What this fact check adds
- It isolates the exact sentence or assumption that needs review instead of arguing with a topic in general.
- It gives the page a visible evidence threshold before stronger wording can circulate.
- It creates a reusable public record of how the site handles disagreement, overclaim, and correction pressure.
Evidence needed
- Court name and term
- Case type
- Charge or claim
- Parties and witnesses
- Outcome
- Related files, newspapers, appeals, or pardons
Initial status
Needs Review
Recommended wording
A court record can support a narrow procedural or source statement. It should not be used as character proof without context and corroboration.
Possible outcomes
- Name the court process.
- Search related records.
- Use reader-care language for stigmatizing or harmful material.
Review decision checklist
- Is the exact claim quoted without strengthening or softening it?

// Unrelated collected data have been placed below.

(* ===== verification/BridgeStmts.v ===== *)
(** * BridgeStmts: lowered blocks do what the tree does

    A simulation between a block of the frontend's tree and the emit-model
    block the bridge lowers it to, both in Python's semantics and on the same
    fuel.  The two states agree on the names that are definitely assigned; the
    lowered one also has the hoisted loop bounds. *)

From S2P Require Import Prelude Ast Int64 StaticOps Fold GoSem Emit IrCost PySem EmitTyping EmitEnv.
From S2P Require Import EmitExpr EmitOps EmitSound EmitStmt EmitBlock EmitLoops EmitTypes EmitKinds EmitKindStmts.
From S2P Require Import Bridge PyAst BridgeExpr BridgeScope.
Local Open Scope Z_scope.

(** The analysis without tracked globals and driven generators. *)
Local Notation bound := (BridgeScope.bound ∅).
Local Notation boundAll := (BridgeScope.boundAll ∅).
Local Notation definite := (BridgeScope.definite ∅ (fun _ => false)).
Local Notation definites := (BridgeScope.definites ∅ (fun _ => false)).

(** ** What the simulation asks of the source *)

(** Evaluated without an exception wherever it has a type. *)
Fixpoint quiet (e : Ast.Expr) : bool :=
  match e with
  | Ast.Name _ | Ast.IntLit _ => true
  | Ast.BinOp (Ast.BinAdd | Ast.BinSub | Ast.BinMul) l r => quiet l && quiet r
  | _ => false
  end.

(** A bound the loop reads in place. *)
Definition inPlace (e : Ast.Expr) : bool := match e with Ast.Name _ | Ast.IntLit _ => true | _ => false end.

(** A computed stop bound is evaluated ahead of the start: that is only right
    when the start raises nothing.  An [async for] has no place in a plain
    function.  An expression statement that folds to an
    operand is dropped: that is only right when the operator raises nothing. *)
Fixpoint regular (s : Ast.Stmt) : bool :=
  match s with
  | Ast.ExprStmt (Ast.BinOp _ _ _) | Ast.For _ _ _ _ true => false
  | Ast.If _ t e | Ast.While _ t e => forallb regular t && forallb regular e
  | Ast.For _ (Ast.Call _ (a :: b :: _)) t e false =>
      (quiet (argValue a) || inPlace (argValue b)) && forallb regular t && forallb regular e
  | Ast.For _ _ t e false => forallb regular t && forallb regular e
  | _ => true
  end.

Definition calmE : Expr -> bool :=
  fix calmE e :=
    match e with
    | Var _ _ | Int _ => true
    | Bin op l r => foldOp op && calmE l && calmE r
    | _ => false
    end.

Lemma quiet_lower c sc e : localOnly c -> quiet e = true -> forall g x r g',
  lowerExpr c sc e g = Some ((x, r), g') -> calmE x = true.
Proof.
  intros [Hg _]. induction e using Ast.Expr_ind'; intros Hq g y ry g' E; try done.
  - simpl in E. unfold lowerName in E. rewrite Hg in E. destruct (sc !! x); [|done]. brun. by simplify_eq.
  - simpl in E. brun. by simplify_eq.
  - assert (quiet e1 = true /\ quiet e2 = true /\ forall o, binOp op = Some o -> foldOp o = true) as (Q1 & Q2 & Ho).
    { destruct op; try done; cbn [quiet] in Hq; apply andb_true_iff in Hq as [? ?]; split_and!; try done;
        intros o [= <-]; done. }
    simpl in E. brun. symmetry in E. apply bridgeBin_cases in E.
    destruct E as [(z & _ & -> & _)|(_ & [(z & _ & _ & _ & -> & _)|[(z & _ & _ & _ & -> & _)|[-> _]]])].
    + done.
    + by eapply IHe1.
    + by eapply IHe2.
    + simpl. by rewrite (Ho _ E0), (IHe1 Q1 _ _ _ _ E1), (IHe2 Q2 _ _ _ _ E2).
Qed.

Lemma pyBin_calm op v w p : foldOp op = true -> pyBin op v w = Some p -> exists u, p = PRet u.
Proof.
  intros Ho. destruct op; try done; destruct v, w; simpl; try done; intros [= <-]; eauto.
Qed.

Section Stmts.
Context (callee pcallee : string -> list value -> value + pyexc).
Context (sigs : string -> option (list Repr * Repr)) (h : string) (rt : Repr).
Context `{!KindProgram callee sigs}.
Local Notation pyEval := (PySem.pyEval callee).
Local Notation pyExec := (PySem.pyExec callee).
Local Notation pyExecs := (PySem.pyExecs callee).
Local Notation fEval := (PyAst.fEval pcallee).
Local Notation fExec := (PyAst.fExec pcallee).
Local Notation fExecs := (PyAst.fExecs pcallee).
Local Notation wfctx := (wfctx sigs h).
Local Notation sty := (sty sigs h rt).
Local Notation stys := (stys sigs h rt).

Lemma calm_ret G sg e r :
  calmE e = true -> ety sigs G e r -> kindEnv G sg -> exists v, pyEval sg e = Some (PRet v).
Proof.
  intros Hc He Hsg. revert r Hc He. induction e; intros r' Hc He; try done.
  - pose proof (ety_kind callee sigs G _ _ sg He Hsg) as Hk. cbn [PySem.pyEval] in *.
    destruct (sg !! _); [by eexists|done].
  - by eexists.
  - simpl in Hc. apply andb_true_iff in Hc as [[Ho H1]%andb_true_iff H2].
    pose proof (ety_kind callee sigs G _ _ sg He Hsg) as Hk. inversion He; subst. cbn [PySem.pyEval] in *.
    edestruct IHe1 as [v Ev]; [done..|]. edestruct IHe2 as [w Ew]; [done..|].
    rewrite Ev, Ew in *. cbn [pbind] in *. destruct (pyBin _ v w) as [p|] eqn:Ep; [|done].
    destruct (pyBin_calm _ _ _ _ Ho Ep) as [u ->]. by eexists.
Qed.

(** ** The two states *)

(** They agree on the names of [X], which are all bound. *)
Definition agreeOn (X : gset string) (sg fsg : gmap string value) : Prop :=
  forall y, y ∈ X -> is_Some (fsg !! y) /\ sg !! y = fsg !! y.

- Does the evidence list include both supporting material and limits or contradictions?
- Is the recommended wording narrower than the original claim when the source trail is incomplete?
- Is the unresolved status visible enough for readers to avoid repeating the claim as settled?
What remains open
An initial fact-check status is not the same as a final historical judgment. A page may still need more sources, narrower wording, a claim-status downgrade, a correction, or a hold decision before the issue is actually resolved.
Safety note: This fact-check starter is educational. It does not certify identity, ancestry, tribe, nationality, DNA conclusions, legal status, descent, or membership in any community.